Sex-for-grade: I did the documentary from a position of pain – Kiki Mordi bares it all

Sex-for-grade: I did the documentary from a position of pain – Kiki Mordi bares it all

Kiki Mordi, BBC reporter

The BBC reporter, Kiki Mordi, who exposed the randy lecturers at the University of Ghana and University of Lagos has said she did the documentary from a position of pain, adding, “I hope it brings healing to others”.

She featured on Channels TV breakfast programme, Sunrise Daily, on Friday. She said she was happy with the response from the public and hopes the response would translate to actions that would “make our schools safer.”

Sex-for-grade in schools is of epidemic proportion, she noted, and acknowledged that such documentary ought to have been done earlier than now, but insists that once it’s been done, she expects the conversation not to stop.
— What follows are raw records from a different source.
(** * Output selector and settings navigation of the workflow builder

    Shallow embedding of
    - [output-select.tsx]: [workflowOutputs], [addOutput],
      [selectedOutputDisplayName] and [groupedOutputs] (adjacency list,
      breadth-first distances, grouping by block name, sort, conversion
      back to a record);
    - [settings-navigation.tsx]: [allNavigationItems] and the filter that
      yields [navigationItems].

    Conventions.
    - A JavaScript string is a [string]; template literals are
      concatenations.
    - The store's [blocks] record is taken through [Object.values], i.e. as
      the list of its values in enumeration order; [edges] is an array.
    - A block's [outputs] is a JSON-like value ([JsValue]); an object is the
      list of its own enumerable properties in [Object.entries] order (an
      array is the object whose keys are its indices).
    - The plain objects the component itself creates with [{}] ([groups],
      [adjList], [blockDistances] and the returned record) are [JsRecord]s:
      own properties in creation order, read through the prototype chain
      ([Js.get]) and enumerated in the order of the language
      ([Js.Object_entries]: array-index keys first, ascending, then the
      other keys in creation order).
    - A computation that can raise returns a [Completion]. *)

From stdpp Require Import gmap strings list sorting.

#[local] Set Warnings "-register-all".

(* ===================================================================== *)
(** * The JavaScript values and objects the components handle *)
(* ===================================================================== *)

Module Js.

(** JSON-like values found in a block's [outputs].  [JObject] is what
    [typeof v === 'object' && v !== null] selects, arrays included; [JNaN]
    stands apart from [JNumber] because it is a falsy number. *)
Inductive JsValue : Type :=
| JUndefined
| JNull
| JBool (b : bool)
| JNumber (n : Z)
| JNaN
| JString (s : string)
| JObject (props : list (string * JsValue)).

(** [ToBoolean]. *)
Definition truthy (v : JsValue) : bool :=
  match v with
  | JUndefined | JNull | JNaN => false
  | JBool b => b
  | JNumber n => negb (n =? 0)%Z
  | JString s => negb (bool_decide (s = ""))
  | JObject _ => true
  end.

(** [obj.key] on a JSON-like object: the own property, [undefined] when
    there is none. *)
Fixpoint getProp (props : list (string * JsValue)) (key : string) : JsValue :=
  match props with
  | [] => JUndefined
  | (k, v) :: rest => if decide (k = key) then v else getProp rest key
  end.

(** What a statement can complete with. *)
Inductive JsError : Type :=
| TypeError (message : string).

(** [Unfinished] is not an outcome of the language: it marks a [while] loop
    that the iteration bound of its model cut short.  The one loop of the
    component is shown never to end that way. *)
Inductive Completion (A : Type) : Type :=
| Normal (a : A)
| Throw (e : JsError)
| Unfinished.
Arguments Normal {A} a.
Arguments Throw {A} e.
Arguments Unfinished {A}.

Definition bind {A B : Type} (c : Completion A) (k : A → Completion B) : Completion B :=
  match c with
  | Normal a => k a
  | Throw e => Throw e
  | Unfinished => Unfinished
  end.

(** [for (const x of xs) body], the body threading the state [s] and
    possibly raising. *)
Fixpoint forEach {A S : Type} (body : S → A → Completion S) (xs : list A) (s : S)
  : Completion S :=
  match xs with
  | [] => Normal s
  | x :: rest => bind (body s x) (forEach body rest)
  end.

(** ** Plain objects used as dictionaries *)

(** Own properties, in creation order. *)
Abbreviation JsRecord V := (list (string * V)).

Fixpoint ownGet {V : Type} (r : JsRecord V) (key : string) : option V :=
  match r with
  | [] => None
  | (k, v) :: rest => if decide (k = key) then Some v else ownGet rest key
  end.

(** [r[key] = v]: an existing property keeps its place, a new one is
    created last. *)
Fixpoint ownSet {V : Type} (r : JsRecord V) (key : string) (v : V) : JsRecord V :=
  match r with
  | [] => [(key, v)]
  | (k, w) :: rest =>
      if decide (k = key) then (k, v) :: rest else (k, w) :: ownSet rest key v
  end.

(** The property names every object literal inherits from
    [Object.prototype]. *)
Definition objectPrototypeKeys : list string :=
  [ "constructor"; "hasOwnProperty"; "isPrototypeOf";
    "propertyIsEnumerable"; "toLocaleString"; "toString"; "valueOf";
    "__defineGetter__"; "__defineSetter__"; "__lookupGetter__";
    "__lookupSetter__"; "__proto__" ].

(** The outcome of the read [r[key]]: an own property, a member of
    [Object.prototype] (a function, or the prototype itself for
    [__proto__]: truthy, not an array, not iterable, not a number), or
    [undefined]. *)
Inductive Lookup (V : Type) : Type :=
| Own (v : V)
| Inherited
| Missing.
Arguments Own {V} v.
Arguments Inherited {V}.
Arguments Missing {V}.

Definition get {V : Type} (r : JsRecord V) (key : string) : Lookup V :=
  match ownGet r key with
  | Some v => Own v
  | None => if bool_decide (key ∈ objectPrototypeKeys) then Inherited else Missing
  end.

(** ** Property enumeration order *)

Definition digitValue (c : Ascii.ascii) : option N :=
  let n := Ascii.N_of_ascii c in
  if ((48 <=? n) && (n <=? 57))%N then Some (n - 48)%N else None.

Fixpoint decimal (s : string) (acc : N) : option N :=
  match s with
  | EmptyString => Some acc
  | String c rest =>
      match digitValue c with
      | Some d => decimal rest (10 * acc + d)%N
      | None => None
      end
  end.

(** A key is an array index when it is the canonical decimal numeral of
    an integer between 0 and 2^32 - 2. *)
Definition arrayIndex (key : string) : option N :=
  match key with
  | EmptyString => None
  | String c rest =>
      if (Ascii.N_of_ascii c =? 48)%N then
        (* a leading 0 is canonical only in the numeral 0 itself *)
        match rest with
        | EmptyString => Some 0%N
        | String _ _ => None
        end
      else
        match decimal key 0 with
        | Some n => if (n <=? 4294967294)%N then Some n else None
        | None => None
        end
  end.

Definition isArrayIndex (key : string) : bool :=
  match arrayIndex key with
  | Some _ => true
  | None => false
  end.

Definition indexOf (key : string) : N := default 0%N (arrayIndex key).

Fixpoint insertByIndex {V : Type} (e : string * V) (l : list (string * V))
  : list (string * V) :=
  match l with
  | [] => [e]
  | e' :: rest =>
      if (indexOf e.1 <=? indexOf e'.1)%N then e :: l
      else e' :: insertByIndex e rest
  end.

(** [Object.entries(r)]: array-index keys in ascending numeric order,
    then the remaining keys in creation order. *)
Definition Object_entries {V : Type} (r : JsRecord V) : list (string * V) :=
  foldr insertByIndex [] (List.filter (λ e, isArrayIndex e.1) r)
  ++ List.filter (λ e, negb (isArrayIndex e.1)) r.

(** ** [Array.prototype.sort] *)

Fixpoint insertSorted {A : Type} (compareFn : A → A → Z) (x : A) (l : list A) : list A :=
  match l with
  | [] => [x]
  | y :: rest =>
      if (compareFn x y <=? 0)%Z then x :: l
      else y :: insertSorted compareFn x rest
  end.

(** The sort is stable: [x], which precedes the elements of [l], stays
    ahead of every element that does not compare strictly before it.
    For a consistent comparator every stable sort gives this result; for
    an inconsistent one the language leaves the order to the
    implementation, and this is one of the orders it may give. *)
Definition Array_sort {A : Type} (compareFn : A → A → Z) (l : list A) : list A :=
  foldr (insertSorted compareFn) [] l.

(** ** Strings *)

(** The ASCII characters [\s] matches.  [\s] and [toLowerCase] are
    modelled on ASCII characters only: a statement below either compares
    two values built with the same normalisation, or names a normalised
    value for a name of ASCII characters, on which this is the
    normalisation of the code. *)
Definition isWhitespace (c : Ascii.ascii) : bool :=
  let n := Ascii.N_of_ascii c in
  ((9 <=? n) && (n <=? 13) || (n =? 32))%N.

(** [s.replace(/\s+/g, '')]. *)
Fixpoint removeWhitespace (s : string) : string :=
  match s with
  | EmptyString => EmptyString
  | String c rest =>
      if isWhitespace c then removeWhitespace rest
      else String c (removeWhitespace rest)
  end.

Definition lowerChar (c : Ascii.ascii) : Ascii.ascii :=
  let n := Ascii.N_of_ascii c in
  if ((65 <=? n) && (n <=? 90))%N then Ascii.ascii_of_N (n + 32) else c.

(** [s.toLowerCase()], on ASCII letters. *)
Fixpoint toLowerCase (s : string) : string :=
  match s with
  | EmptyString => EmptyString
  | String c rest => String (lowerChar c) (toLowerCase rest)
  end.

End Js.

Import Js.

(* ===================================================================== *)
(** * output-select.tsx *)
(* ===================================================================== *)

(** A block of the workflow store, with the fields the component reads. *)
Module Block.
Record t : Type := mk
  { id : string;
    type : string;
    name : string;
    outputs : JsValue }.
End Block.

(** An edge of the workflow store, with the fields the component reads. *)
Module Edge.
Record t : Type := mk
  { source : string;
    target : string }.
End Edge.

(** An element of the [outputs] array of [workflowOutputs]. *)
Module Output.
Record t : Type := mk
  { id : string;
    label : string;
    blockId : string;
    blockName : string;
    blockType : string;
    path : string }.

#[export] Instance eq_dec : EqDecision t.
Proof. solve_decision. Defined.
End Output.

Module OutputSelect.

(** [!workflowId], [!selectedOutput] on a [string | null]. *)
Definition isSet (value : option string) : bool :=
  match value with
  | None => false
  | Some s => negb (bool_decide (s = ""))
  end.

(** [block.name.replace(/\s+/g, '').toLowerCase()]. *)
Definition normalizedName (name : string) : string :=
  toLowerCase (removeWhitespace name).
“Students are vulnerable and as the documentary shows, the lecturer has 100 percent power over the student,” she said.

Mordi who dropped out of the university as medical student on account of sexual harassment faulted the narrative that students contribute to sexual harassment by trying to bribe lecturers. According to her, this sort of theory whittles down the damage sexual harassment has caused and is causing.
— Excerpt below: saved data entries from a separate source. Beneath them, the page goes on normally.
(** ** The equivalence filter *)

Section filter.
Implicit Types (seen : gset string) (programs pre rest : list StringTree).

Lemma filter_loop_keep seen p rest :
  interpret p ∉ seen →
  filter_loop seen (p :: rest)
  = p :: filter_loop ({[interpret p]} ∪ seen) rest.
Proof. intros Hp. simpl. by rewrite decide_True. Qed.

Lemma filter_loop_drop seen p rest :
  interpret p ∈ seen → filter_loop seen (p :: rest) = filter_loop seen rest.
Proof. intros Hp. simpl. rewrite decide_False; [done|]. by intros []. Qed.

Lemma omap_cons_unfold {A B} (f : A → option B) x (l : list A) :
  omap f (x :: l)
  = match f x with Some y => y :: omap f l | None => omap f l end.
Proof. reflexivity. Qed.

Lemma keeps_middle pre p rest :
  keeps (pre ++ p :: rest) (length pre)
  = if decide (interpret p ∈ interpret <$> pre) then None else Some p.
Proof.
  unfold keeps. by rewrite list_lookup_middle, take_app_length.
Qed.

(** The loop invariant: [seen] holds the outputs of the programs already
    visited. *)
Lemma filter_loop_survivors pre rest :
  filter_loop (list_to_set (interpret <$> pre)) rest
  = omap (keeps (pre ++ rest)) (seq (length pre) (length rest)).
Proof.
  revert pre. induction rest as [|p rest IH]; intros pre; [done|].
  change (seq (length pre) (length (p :: rest)))
    with (length pre :: seq (S (length pre)) (length rest)).
  rewrite omap_cons_unfold, keeps_middle.
  specialize (IH (pre ++ [p])).
  rewrite <- app_assoc, length_app, Nat.add_1_r in IH. simpl in IH.
  rewrite <- IH.
  destruct (decide (interpret p ∈ interpret <$> pre)) as [Hin|Hnin].
  - rewrite filter_loop_drop by (by apply elem_of_list_to_set).
    f_equal. rewrite fmap_app, list_to_set_app_L. simpl.
    set_solver.
  - rewrite filter_loop_keep by (by rewrite elem_of_list_to_set).
    do 2 f_equal. rewrite fmap_app, list_to_set_app_L. simpl. set_solver.
Qed.

Lemma filter_loop_fresh seen programs q :
  q ∈ filter_loop seen programs → interpret q ∉ seen.
Proof.
  revert seen. induction programs as [|p rest IH]; intros seen.
  - by intros ?%elem_of_nil.
  - destruct (decide (interpret p ∈ seen)) as [Hin|Hnin].
    + rewrite filter_loop_drop by done. apply IH.
    + rewrite filter_loop_keep by done.
      intros [->|Hq]%elem_of_cons; [done|].
      apply IH in Hq. set_solver.
Qed.
Fixpoint lower_e (s : string) : string :=
  match s with
  | EmptyString => EmptyString
  | String c r => String (if Ascii.eqb c "E" then "e"%char else c) (lower_e r)
  end.

Definition round_ratio (neg : bool) (n d : Z) : float :=
  match n with
  | Zpos _ =>
      let s := 64 + Z.log2_up d in
      let q := (n * 2 ^ s) / d in
      let sticky := if (n * 2 ^ s) mod d =? 0 then 0 else 1 in
      match (2 * q + sticky)%Z with
      | Zpos mm => SF2Prim (binary_round prec emax neg mm (- (s + 1)))
      | _ => if neg then (-0)%float else 0%float
      end
  | _ => if neg then (-0)%float else 0%float
  end.

Definition parse (s : string) : option float :=
  let '(neg, body) :=
    match s with
    | String "-" r => (true, r)
    | String "+" r => (false, r)
    | _ => (false, s)
    end in
  let '(mant, ex) := split_at_char "e" (lower_e body) in
  let '(ip, fp) := split_at_char "." mant in
  let fp := match fp with Some x => x | None => EmptyString end in
  let digits := ip +:+ fp in
  match read_nat digits, (match ex with Some x => read_signed x | None => Some 0 end) with
  | Some m, Some e10 =>
      let e := e10 - Z.of_nat (String.length fp) in
      Some (round_ratio neg (dec_num m e) (dec_den e))
  | _, _ => None
  end.

Definition sum (l : list float) : float := fold_left PrimFloat.add l 0%float.

#[export] Instance lib : Float64Lib :=
  {| f64_repr := repr; f64_parse := parse; f64_sum := sum |}.

End RefFloat.

(** * The vocabulary of the statements *)

(** ** Statuses *)

(** The three statuses of the specification. *)
Inductive Status : Type := Active | ExpiringSoon | Expired.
She has an advice for parents: “I don’t like to blame parents but parents have a role to play.” Parents should have good relationship with their children such that such a child should be free to confide in them when things start going wrong, she advised.

Kiki was a dropout but this dropout status did not keep her down. She has since become a young lady of valour, becoming a voice for victims of sexual harassment and all women who are victims of male chauvinism. She is today  a radio presenter, writer, movie producer, film director and undercover journalist. That’s a loaded brief for a young girl who gained admission to one of Nigeria’s universities as a medical student.
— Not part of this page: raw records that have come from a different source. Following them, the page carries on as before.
(** * gorm-generics: a generic repository over an ORM handle

    A shallow embedding of [repository.go] (the generic repository, its
    pagination arithmetic and specification folding) and of the helper file
    with [ChunkSlice], [MapDto] and [Map].

    - Go's [int] and [int64] are 64-bit two's-complement integers, modelled in
      [Z] with the wrap-around written out.
    - [float64] is IEEE-754 binary64: a finite value is modelled by a mantissa
      and a binary exponent, and every operation rounds its exact result to 53
      significant bits, ties to even.
    - The ORM handle ([*gorm.DB]) is an external collaborator.  Its fluent
      builder is modelled as a record that accumulates what the chain methods
      were given, and the database behind it by a driver that answers the
      finishing calls; every finishing call is logged with the statement it
      was issued on.
    - Slices are lists; [len] is the list length as an [int]. *)

From Stdlib Require Import ZArith Lia Bool SpecFloat.
From stdpp Require Import base tactics option list strings.

Local Open Scope Z_scope.

(** ** Machine integers *)

Definition int_min : Z := - 2 ^ 63.
Definition int_max : Z := 2 ^ 63 - 1.

(** The value an [int] holds after an arithmetic result [z] wraps around. *)
Definition wrap_int (z : Z) : Z := (z + 2 ^ 63) mod 2 ^ 64 - 2 ^ 63.

Definition in_int (z : Z) : Prop := int_min <= z <= int_max.

(** The ceiling of [n / d] for [0 < d], in integer arithmetic: what the page
    count is meant to be. *)
Definition ceiling (n d : Z) : Z := - ((- n) / d).

(** [len(slice)] as an [int]. *)
Definition len {A} (s : list A) : Z := Z.of_nat (length s).

(** ** float64 *)

Module Float64.

(** The finite binary64 value [mant * 2^expo].  The representation is not
    normalised; the operations below respect the denoted value. *)
Record float64 := mkF { mant : Z; expo : Z }.

(** [2^e] for a non-negative [e] and [1] otherwise: the two halves of a
    scaling by [2^e] with [e] of either sign. *)
Definition pow2 (e : Z) : Z := 2 ^ Z.max 0 e.

(** The integer nearest to [n / d], ties to even ([0 <= n], [0 < d]). *)
Definition round_half_even (n d : Z) : Z :=
  let q := n / d in
  let r := n mod d in
  if 2 * r <? d then q
  else if d <? 2 * r then q + 1
  else if Z.even q then q else q + 1.

(** [floor (log2 (n / d))] for positive [n] and [d]. *)
Definition flog2 (n d : Z) : Z :=
  let k := Z.log2 n - Z.log2 d in
  if n * pow2 (- k) <? d * pow2 k then k - 1 else k.

(** The positive rational [n / d] rounded to 53 significant bits.  The
    exponent range of binary64 is not modelled: the operands here come from
    [int64] values, so every quotient lies between [2^-63] and [2^63]. *)
Definition round53 (n d : Z) : float64 :=
  let e := flog2 n d - 52 in
  mkF (round_half_even (n * pow2 (- e)) (d * pow2 e)) e.
Lemma two_responses w s ida idb pa pb fa fb :
  wf w → sockets w !! s = Some OPEN → ida ≠ idb →
  pending (client w) !! ida = Some pa → pending (client w) !! idb = Some pb →
  response_for ida fa → response_for idb fb →
  promises (run w (deliver s [fa; fb])) !! pa = Some (Done (answer fa)) ∧
  promises (run w (deliver s [fa; fb])) !! pb = Some (Done (answer fb)).
Proof.
  intros Hw Hs Hne Ha Hb Hfa Hfb.
  change (run w (deliver s [fa; fb]))
    with (step (step w (EvMessage s (Some fa))) (EvMessage s (Some fb))).
  destruct (response_settles w s ida pa fa Hw Hs Ha Hfa) as (Hp1 & Hm1 & Hs1 & _).
  assert (pa ≠ pb) as Hpne.
  { intros ->. by apply Hne, (wf_inj w Hw ida idb pb). }
  pose proof (lookup_lt_Some _ _ _ (wf_waiting w Hw ida pa Ha)) as Hla.
  pose proof (lookup_lt_Some _ _ _ (wf_waiting w Hw idb pb Hb)) as Hlb.
  destruct (response_settles (step w (EvMessage s (Some fa))) s idb pb fb)
    as (Hp2 & _); [by apply wf_step | by rewrite Hs1 | | done |].
  { rewrite Hm1. by rewrite lookup_delete_ne. }
  rewrite Hp2, Hp1. split.
  - rewrite list_lookup_insert_ne by done. by apply list_lookup_insert_eq.
  - apply list_lookup_insert_eq. by rewrite length_insert.
Qed.

(** C3: on an open transport a response frame settles the request whose
    id it carries, and no other: with [ok = true] the caller is resolved
    with the payload, with [ok = false] it is rejected with the error of
    the frame; two outstanding requests with distinct ids each get the
    answer of their own response, whichever response arrives first. *)
Theorem responses_settle_their_own_request u t w :
  reachable u t w →
  (∀ s id p frame,
     sockets w !! s = Some OPEN → pending (client w) !! id = Some p →
     response_for id frame →
     let w' := step w (EvMessage s (Some frame)) in
     promises w' !! p = Some (Done (answer frame)) ∧
     settlements (trace w') = settlements (trace w) ++ [(p, answer frame)] ∧
     pending (client w') = delete id (pending (client w))) ∧
  (∀ s ida idb pa pb fa fb,
     sockets w !! s = Some OPEN → ida ≠ idb →
     pending (client w) !! ida = Some pa → pending (client w) !! idb = Some pb →
     response_for ida fa → response_for idb fb →
     (promises (run w (deliver s [fa; fb])) !! pa = Some (Done (answer fa)) ∧
      promises (run w (deliver s [fa; fb])) !! pb = Some (Done (answer fb))) ∧
     (promises (run w (deliver s [fb; fa])) !! pa = Some (Done (answer fa)) ∧
      promises (run w (deliver s [fb; fa])) !! pb = Some (Done (answer fb)))).
Proof.
  intros Hw%reachable_wf. split.
  - intros s id p frame Hs Hp Hf. cbv zeta.
    destruct (response_settles w s id p frame Hw Hs Hp Hf) as (-> & -> & _ & ->).
    repeat split. apply list_lookup_insert_eq.
    by eapply lookup_lt_Some, wf_waiting.
  - intros s ida idb pa pb fa fb Hs Hne Ha Hb Hfa Hfb. split.
    + by eapply two_responses.
    + by apply and_comm, (two_responses w s idb ida).
Qed.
But her success story without a university degree has not satiated her appetite for knowledge. She wants to get back to the university but this time in a safer environment where no randy teacher would harass the life out of her.

“I’m a university dropout. I hope to go back to school though because I genuinely enjoy learning. I just hope to do it in a saner, safer environment,” the Port Harcourt-born Kiki said in a tweet.

She recalls that she was a medical student with her sight focused on a bright future ahead. But all that crashed in a heap as a university teacher made her life miserable with ceaseless harassment for sexual gratification.

She is currently an Africa Eye reporter for BBC where she has announced herself as a force never to be ignored.

Her expose has caught two big fish in Nigeria and Ghana respectively. One of the lecturers involved in the sex for mark scandal is Dr. Boniface Igbeneghu of the Faculty of Arts, University of Lagos who is also the head pastor of a Foursquare Gospel Church in Lagos. He has been suspended by the  University and his church.

The second victim is Professor Ransford Gyampo of the University of Ghana. Unlike his Nigerian counterpart, the University of Ghana teacher has been fighting back, alleging that BBC was being used by those who cannot stand his outspokenness on critical national issues in his country.